● Prompt
Please take the entries below from the first line through the line containing "let t := snd" and repeat them exactly, leaving out everything after.
● ● ● ● ●
(** The input that refutes C7 as it is worded: the delivery of the
    completion report fails with status 500, and the task sends no failure
    report; it logs the status and ends. *)
Lemma refused_delivery_is_not_reported :
  let t := snd (mock_job_queue.processJob sample.found sample.answers
                  sample.refuses sample.id1 []) in
  t = [ mock_job_queue.Console (mock_job_queue.LogProcessing sample.id1);
        mock_job_queue.PromptFetch sample.id1;
        mock_job_queue.Console (mock_job_queue.LogCallingAI sample.id1);
        mock_job_queue.AiProcess sample.id1 (js.cu "Summarize X");
        mock_job_queue.Fetch
          (mock_job_queue.post sample.found
             (mock_job_queue.success_report sample.id1 sample.answer));
        mock_job_queue.Console
          (mock_job_queue.LogWebhookFailed sample.id1 500) ]
  /\ task.failure_reports t = [].
Proof. split; reflexivity. Qed.
(** Every rendered state starts with ["P"]. *)
Lemma get_state_P :
  forall (list_of_set : set_order) (state : pyval) (k : Z) (text : string),
    get_state list_of_set state k = Ok text -> exists rest, text = String "P" rest.
Proof.
  intros list_of_set state k text H. unfold get_state in H.
  destruct (State.validate_state state k) eqn:V; simpl in H; [|discriminate].
  destruct state as [| | |entries| |]; try discriminate.
  destruct ((k =? 0) || (k >=? len entries)) eqn:E.
  - eapply get_state_string_P, H.
  - apply orb_false_iff in E as [E1 E2]. apply Z.eqb_neq in E1.
    unfold State.validate_state in V.
    destruct (Z.leb_spec 0 k); [|discriminate].
    assert (Hk : 0 < k < len entries).
    { destruct (Z.geb_spec k (len entries)); [discriminate | lia]. }
    rewrite (get_numerator_windows entries k Hk) in H. unfold windows in H.
    replace (List.length entries - Z.to_nat k + 1)%nat
      with (S (List.length entries - Z.to_nat k)) in H by lia.
    simpl in H.
    destruct (State.get_denominator _ _) as [dens|]; simpl in H; [|discriminate].
    destruct (State.get_state_string _) as [first|] eqn:G; simpl in H; [|discriminate].
    apply get_state_string_P in G as [rest ->].
    destruct (mapM State.get_state_string _) as [others|]; simpl in H; [|discriminate].
    destruct (len dens >? 0).
    + destruct (mapM State.get_state_string dens); simpl in H; [|discriminate].
      destruct others; inversion H; simpl; eauto.
    + destruct others; inversion H; simpl; eauto.
Qed.
Lemma store_extract st abs q l1 i l2 :
  store_rep st abs -> abs !! q = Some (l1 ++ i :: l2) ->
  exists st', queue_extract q i st = Ok (tt, st') /\
    store_rep st' (<[q := l1 ++ l2]> abs) /\ same_owners st st' /\
    (exists it', items st' !! i = Some it' /\ que it' = None).
Proof.
  intros S Hq. destruct (sr_rep _ _ S _ _ Hq) as [lk D].
  destruct (queue_extract_dll _ _ _ _ _ _ D) as (it & st' & Hi & R & D' & Ho & Hi' & Hqs & Hxs).
  pose proof (fwd_nodup _ _ _ _ (dll_fwd _ _ _ _ D)) as (_ & _ & _ & ? & ? & _)%NoDup_mid.
  exists st'. split_and!; [done..| |done|eauto].
  eapply store_rep_update; eauto; [set_solver..|].
  intros x xi ? ? ?. assert (x = i) as -> by set_solver. by simplify_eq.
Qed.

(** ** [queue_walk] visits the owners in order *)

Lemma queue_walk_fwd st q lk l fuel :
  fwd_rep st q lk l -> (length l <= fuel)%nat ->
  queue_walk fuel q st = Ok ((fun x => items st !! x ≫= owner) <$> l, st).
Proof.
  intros [_ _ Hq Hit] Hf. unfold queue_walk. qrun.
  assert (forall j, (j <= length l)%nat -> forall fuel, (length l - j <= fuel)%nat ->
    walk_from fuel (l !! j) st = Ok ((fun x => items st !! x ≫= owner) <$> drop j l, st)) as W.
  { intros j Hj. remember (length l - j)%nat as d eqn:Ed. revert j Hj Ed.
    induction d as [|d IH]; intros j Hj Ed fuel' Hf'.
    - rewrite lookup_ge_None_2, drop_ge by lia. by destruct fuel'.
    - destruct (lookup_lt_is_Some_2 l j) as [x Hx]; [lia|].
      destruct (Hit _ _ Hx) as (it & Hxi & Hn). rewrite (drop_S _ _ _ Hx), Hx.
      destruct fuel' as [|fuel']; [lia|]. cbn. unfold bind, get_item. rewrite Hxi, Hn.
      rewrite IH by lia. done. }
  destruct (Z.eqb_spec (Z.of_nat (length l)) 0).
  - by destruct l.
  - apply (W 0%nat); lia.
Qed.

Lemma store_item_init st abs i (o : option O) :
  store_rep st abs -> map_Forall (fun _ l => i ∉ l) abs ->
  store_rep (mk_qstore (<[i := mk_item None None None o]> (items st)) (queues st)) abs.
Proof.
  intros S Hi. split; cbn.
  - intros q l Hl. destruct (sr_rep _ _ S _ _ Hl) as [lk D]. exists lk.
    apply (dll_rep_frame st); [done..|]. intros x it Hx Hit ?. exists it.
    assert (x <> i) by (intros ->; by eapply (Hi q l)). cbn. by simplify_map_eq.
  - intros x it q Hit Hq. destruct (decide (i = x)) as [<-|]; simplify_map_eq.
    by eapply sr_in.
  - intros x it Hit Hq. destruct (decide (i = x)) as [<-|]; simplify_map_eq; [done|].
    by eapply sr_out.
Qed.
(* ===== verification/RunQueueConc.v ===== *)
(** * The private run queue under concurrency (src/vpu.c)

    One VPU owns a ring; any number of other VPUs steal from it.  Here every
    access of [__runqget], [__runqput], [__runqputslow], [__runqgrab] and
    [__runqsteal] to the shared ring is a step of its own, and the steps of
    the owner and of the thieves interleave freely.

    The counters of the ring are 32 bits wide and wrap.  A local variable that
    holds a counter it read is paired with the index it stood for; a step is
    only taken while the head has moved by less than 2^31 since then
    ([recent]): no thread sleeps between two of its steps while the others do
    two thousand million operations on one ring.  The rings themselves may run
    for as long as they like.

    Logs: [given] are the tasks handed to [__runqput] (or kept by
    [__runqsteal]), [inp] those published in the ring, in order; [out] those
    taken out of it by a successful compare-and-swap, as the taker read them;
    [div] those [__runqputslow] sent to the global queue without storing. *)

From S2P Require Import Prelude RunQueue.

Section conc.
Context {T : Type}.

Inductive owner : Type :=
| o_idle (empty : bool)       (* [empty]: its last [__runqget] found nothing *)
| o_get_head (h : Z) (hg : nat)
| o_get_task (h : Z) (hg : nat)
| o_get_cas (h : Z) (hg : nat) (task : option T)
| o_put (x : T)
| o_put_head (x : T) (h : Z) (hg : nat)
| o_put_store (x : T) (t : Z)
| o_put_tail (x : T) (t : Z)
| o_slow (x : T) (h : Z) (hg : nat) (n : Z) (temp : list (option T))
| o_keep (xs : list T)
| o_keep_head (xs : list T) (h : Z)
| o_keep_store (xs : list T) (k : nat) (t : Z)
| o_failed.                   (* an assertion failed *)

Inductive thief : Type :=
| t_idle
| t_head (h : Z) (hg : nat)
| t_copy (h : Z) (hg : nat) (n : Z) (temp : list (option T)).

Record cstate := mk_c {
  ring : p_task_que T;
  own : owner;
  thieves : gmap nat thief;
  given : list T;
  inp : list T;
  out : list (option T);
  div : list T
}.

Definition recent (s : cstate) (hg : nat) : Prop :=
  Z.of_nat (length (out s)) - Z.of_nat hg < 2 ^ 31.

Definition with_own (o : owner) (s : cstate) : cstate :=
  mk_c (ring s) o (thieves s) (given s) (inp s) (out s) (div s).
Definition with_thief (i : nat) (t : thief) (s : cstate) : cstate :=
  mk_c (ring s) (own s) (<[i := t]> (thieves s)) (given s) (inp s) (out s) (div s).
Definition with_slot (c : Z) (x : T) (s : cstate) : cstate :=
  mk_c (set_runq (<[slot c := Some x]> (runq (ring s))) (ring s))
       (own s) (thieves s) (given s) (inp s) (out s) (div s).
(** a successful compare-and-swap of the head *)
Definition with_head (h : Z) (temp : list (option T)) (s : cstate) : cstate :=
  mk_c (set_runqhead h (ring s)) (own s) (thieves s) (given s) (inp s) (out s ++ temp) (div s).
(** the store that publishes [xs] *)
Definition with_tail (t : Z) (xs : list T) (s : cstate) : cstate :=
  mk_c (set_runqtail t (ring s)) (own s) (thieves s) (given s) (inp s ++ xs) (out s) (div s).
Definition with_given (xs : list T) (s : cstate) : cstate :=
  mk_c (ring s) (own s) (thieves s) (given s ++ xs) (inp s) (out s) (div s).
Definition with_div (x : T) (s : cstate) : cstate :=
  mk_c (ring s) (own s) (thieves s) (given s) (inp s) (out s) (div s ++ [x]).

Definition N := TSC_TASK_NUM_PERPRIO.
(* ===== verification/SchedInv.v ===== *)
(** * Invariants of the scheduler (src/vpu.c)

    What the worlds of Scheduler.v represent: [G p] are the tasks of the
    global queue of priority [p], [P (v, p)] those of the private queue of
    VPU [v], and [Tr] the list of live coroutines.  [queues_rep] is the shape
    of the queues; [sched_inv] adds the status of the queued tasks and the
    values of the counters. *)

From stdpp Require Import functions.
From S2P Require Import Prelude Queue RunQueue Scheduler.

Definition slink (c : coid) : link := (c, status_link).
Definition tlink (c : coid) : link := (c, trace_link).
Abbreviation NP := 4%nat.

#[export] Instance slink_inj : Inj eq eq slink.
Proof. by intros ?? [=]. Qed.
#[export] Instance tlink_inj : Inj eq eq tlink.
Proof. by intros ?? [=]. Qed.

(** ** The ready tasks of a priority level *)

Definition queued (nv : nat) (G : nat -> list coid) (P : nat * nat -> list coid) (p : nat) : list coid :=
  G p ++ concat ((fun v => P (v, p)) <$> seq 0 nv).

(** Those outside the private queue of [v]. *)
Definition queued_except (nv : nat) (G : nat -> list coid) (P : nat * nat -> list coid) (v p : nat) : list coid :=
  G p ++ concat ((fun u => P (u, p)) <$> (seq 0 v ++ seq (S v) (nv - S v))).

Lemma seq_split_at v nv : (v < nv)%nat -> seq 0 nv = seq 0 v ++ v :: seq (S v) (nv - S v).
Proof.
  intros. replace nv with (v + S (nv - S v))%nat at 1 by lia. rewrite seq_app. done.
Qed.

Lemma queued_split nv G P v p :
  (v < nv)%nat -> queued nv G P p ≡ₚ P (v, p) ++ queued_except nv G P v p.
Proof.
  intros Hv. unfold queued, queued_except. rewrite (seq_split_at v nv Hv).
  rewrite !fmap_app, !concat_app. cbn. solve_Permutation.
Qed.

Lemma queued_except_priv nv G P v p p' l :
  queued_except nv G (<[(v, p) := l]> P) v p' = queued_except nv G P v p'.
Proof.
  unfold queued_except. do 2 f_equal. apply list_fmap_ext. intros k u Hk.
  apply fn_lookup_insert_ne. intros [= <- _]. apply list_elem_of_lookup_2 in Hk.
  rewrite elem_of_app, !elem_of_seq in Hk. lia.
Qed.
(* ===== verification/SchedProps.v ===== *)
(** * The scheduler keeps its ready tasks (src/vpu.c)

    [sched_inv w R Tr]: [R p] are the ready tasks of level [p].  Every ready
    task is queued exactly once, in state READY and at its own priority, and
    [ready[]] and [total_ready] count them.  Making a coroutine ready adds it,
    yielding adds the running one, the pass of [core_sched] over the levels
    removes the one it starts, and nothing is lost or queued twice. *)

From stdpp Require Import functions.
From S2P Require Import Prelude Queue RunQueue Scheduler SchedInv.

(** ** The invariant of the scheduler

    [R p] are the ready tasks of level [p], in any order: every one is queued
    exactly once, in state READY and with its own priority, and the counters
    count them. *)

Definition total (R : nat -> list coid) : nat :=
  (length (R 0) + length (R 1) + length (R 2) + length (R 3))%nat.

Record sched_inv (w : world) (R : nat -> list coid) (Tr : list coid) : Prop := {
  si_queues : exists G P, queues_rep w G P Tr /\
    forall p, (p < NP)%nat -> queued (length (vpus w)) G P p ≡ₚ R p;
  si_vpus : vpus_wf w;
  si_tasks : forall p c, (p < NP)%nat -> c ∈ R p -> exists co, coros w !! c = Some co /\
    status co = TSC_COROUTINE_READY /\ priority co = Z.of_nat p;
  si_ready : forall p, (p < NP)%nat -> ready (mgr w) !! p = Some (Z.of_nat (length (R p)));
  si_total : total_ready (mgr w) = Z.of_nat (total R)
}.

Lemma total_insert R p l :
  (p < NP)%nat -> (total (<[p := l]> R) + length (R p) = total R + length l)%nat.
Proof.
  intros Hp. unfold total.
  destruct p as [|[|[|[|p]]]]; [..|lia]; rewrite ?fn_lookup_insert, ?fn_lookup_insert_ne by lia; lia.
Qed.

Lemma total_level R p : (p < NP)%nat -> (length (R p) <= total R)%nat.
Proof. intros. unfold total. destruct p as [|[|[|[|p]]]]; lia. Qed.

Lemma sched_inv_queued w R Tr p c co :
  sched_inv w R Tr -> coros w !! c = Some co -> status co <> TSC_COROUTINE_READY ->
  (p < NP)%nat -> c ∉ R p.
Proof. intros S Hc Hs Hp Hin. destruct (si_tasks _ _ _ S p c Hp Hin) as (? & ? & ? & ?). congruence. Qed.

(** One more task at level [p]. *)
Lemma sched_inv_add w w' R Tr G P G' P' p c co :
  sched_inv w R Tr -> (forall p, (p < NP)%nat -> queued (length (vpus w)) G P p ≡ₚ R p) ->
  (p < NP)%nat -> queues_rep w' G' P' Tr -> length (vpus w') = length (vpus w) ->
  level_change (length (vpus w)) G P G' P' p [] [c] -> vpus_wf w' ->
  coros w' !! c = Some co -> status co = TSC_COROUTINE_READY -> priority co = Z.of_nat p ->
  (forall d, d <> c -> coros w' !! d = coros w !! d) ->
  (forall q, (q < NP)%nat -> c ∉ R q) ->
  ready (mgr w') = <[p := Z.of_nat (length (R p)) + 1]> (ready (mgr w)) ->
  total_ready (mgr w') = total_ready (mgr w) + 1 ->
  sched_inv w' (<[p := c :: R p]> R) Tr.
Proof.
  intros S HR Hp QR Hnv [Hat Hot] WF Hc Hs Hpr Hd Hnew Hrd Htot. split.
  - exists G', P'. split; [done|]. rewrite Hnv. intros q Hq. destruct (decide (p = q)) as [<-|].
    + rewrite fn_lookup_insert. cbn in Hat. by rewrite Hat, HR.
    + rewrite fn_lookup_insert_ne, Hot by done. by apply HR.
  - done.
  - intros q d Hq. destruct (decide (d = c)) as [->|Hne].
    + destruct (decide (p = q)) as [<-|]; [by exists co|].
      rewrite fn_lookup_insert_ne by done. intros ?. by destruct (Hnew q).
    + intros Hdq. rewrite Hd by done. apply (si_tasks _ _ _ S); [done|].
      destruct (decide (p = q)) as [<-|]; [rewrite fn_lookup_insert in Hdq|by rewrite fn_lookup_insert_ne in Hdq].
      set_solver.
  - intros q Hq. rewrite Hrd. destruct (decide (p = q)) as [<-|].
    + rewrite fn_lookup_insert, list_lookup_insert_eq by (by eapply lookup_lt_Some, (si_ready _ _ _ S)).
      cbn. f_equal. lia.
    + rewrite fn_lookup_insert_ne, list_lookup_insert_ne by done. by apply (si_ready _ _ _ S).
  - rewrite Htot, (si_total _ _ _ S). pose proof (total_insert R p (c :: R p) Hp). cbn in *. lia.
Qed.

(** One task less at level [p]: it runs now. *)
Lemma sched_inv_remove w w' R Tr G P G' P' p c R' :
  sched_inv w R Tr -> (forall p, (p < NP)%nat -> queued (length (vpus w)) G P p ≡ₚ R p) ->
  (p < NP)%nat -> queues_rep w' G' P' Tr -> length (vpus w') = length (vpus w) ->
  level_change (length (vpus w)) G P G' P' p [c] [] -> vpus_wf w' -> R p ≡ₚ c :: R' ->
  (forall d, d <> c -> coros w' !! d = coros w !! d) ->
  ready (mgr w') = <[p := Z.of_nat (length (R p)) - 1]> (ready (mgr w)) ->
  total_ready (mgr w') = total_ready (mgr w) - 1 ->
  sched_inv w' (<[p := R']> R) Tr.
Proof.
  intros S HR Hp QR Hnv [Hat Hot] WF HR' Hd Hrd Htot.
  assert (queued (length (vpus w')) G' P' p ≡ₚ R') as HQ.
  { apply (Permutation_cons_inv (a := c)). rewrite Hnv, <- HR', <- (HR p Hp). exact Hat. }
  pose proof (Permutation_length HR') as HL. cbn in HL.
  assert (c ∉ R') as Hc.
  { assert (NoDup (c :: R')) as [? _]%NoDup_cons; [|done].
    destruct (si_queues _ _ _ S) as (G0 & P0 & QR0 & HR0).
    rewrite <- HR', <- (HR0 p Hp). by apply (qr_nodup _ _ _ _ QR0). }
  split.
  - exists G', P'. split; [done|]. intros q Hq. destruct (decide (p = q)) as [<-|].
    + by rewrite fn_lookup_insert.
    + rewrite fn_lookup_insert_ne, Hnv, Hot by done. by apply HR.
  - done.
  - intros q d Hq Hdq. assert (d ∈ R q /\ d <> c) as [Hdq' Hdc].
    { destruct (decide (p = q)) as [<-|].
      - rewrite fn_lookup_insert in Hdq. rewrite HR'. set_solver.
      - rewrite fn_lookup_insert_ne in Hdq by done. split; [done|]. intros ->.
        destruct (si_tasks _ _ _ S q c Hq Hdq) as (co & ? & _ & E1).
        destruct (si_tasks _ _ _ S p c Hp) as (co' & ? & _ & E2); [rewrite HR'; by left|].
        simplify_eq. lia. }
    rewrite Hd by done. by apply (si_tasks _ _ _ S).
  - intros q Hq. rewrite Hrd. destruct (decide (p = q)) as [<-|].
    + rewrite fn_lookup_insert, list_lookup_insert_eq by (by eapply lookup_lt_Some, (si_ready _ _ _ S)).
      f_equal. lia.
    + rewrite fn_lookup_insert_ne, list_lookup_insert_ne by done. by apply (si_ready _ _ _ S).
  - rewrite Htot, (si_total _ _ _ S). pose proof (total_insert R p R' Hp). lia.
Qed.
● ● ● ● ●
● Answer to the exercise
(** The input that refutes C7 as it is worded: the delivery of the
    completion report fails with status 500, and the task sends no failure
    report; it logs the status and ends. *)
Lemma refused_delivery_is_not_reported :
  let t := snd (mock_job_queue.processJob sample.found sample.answers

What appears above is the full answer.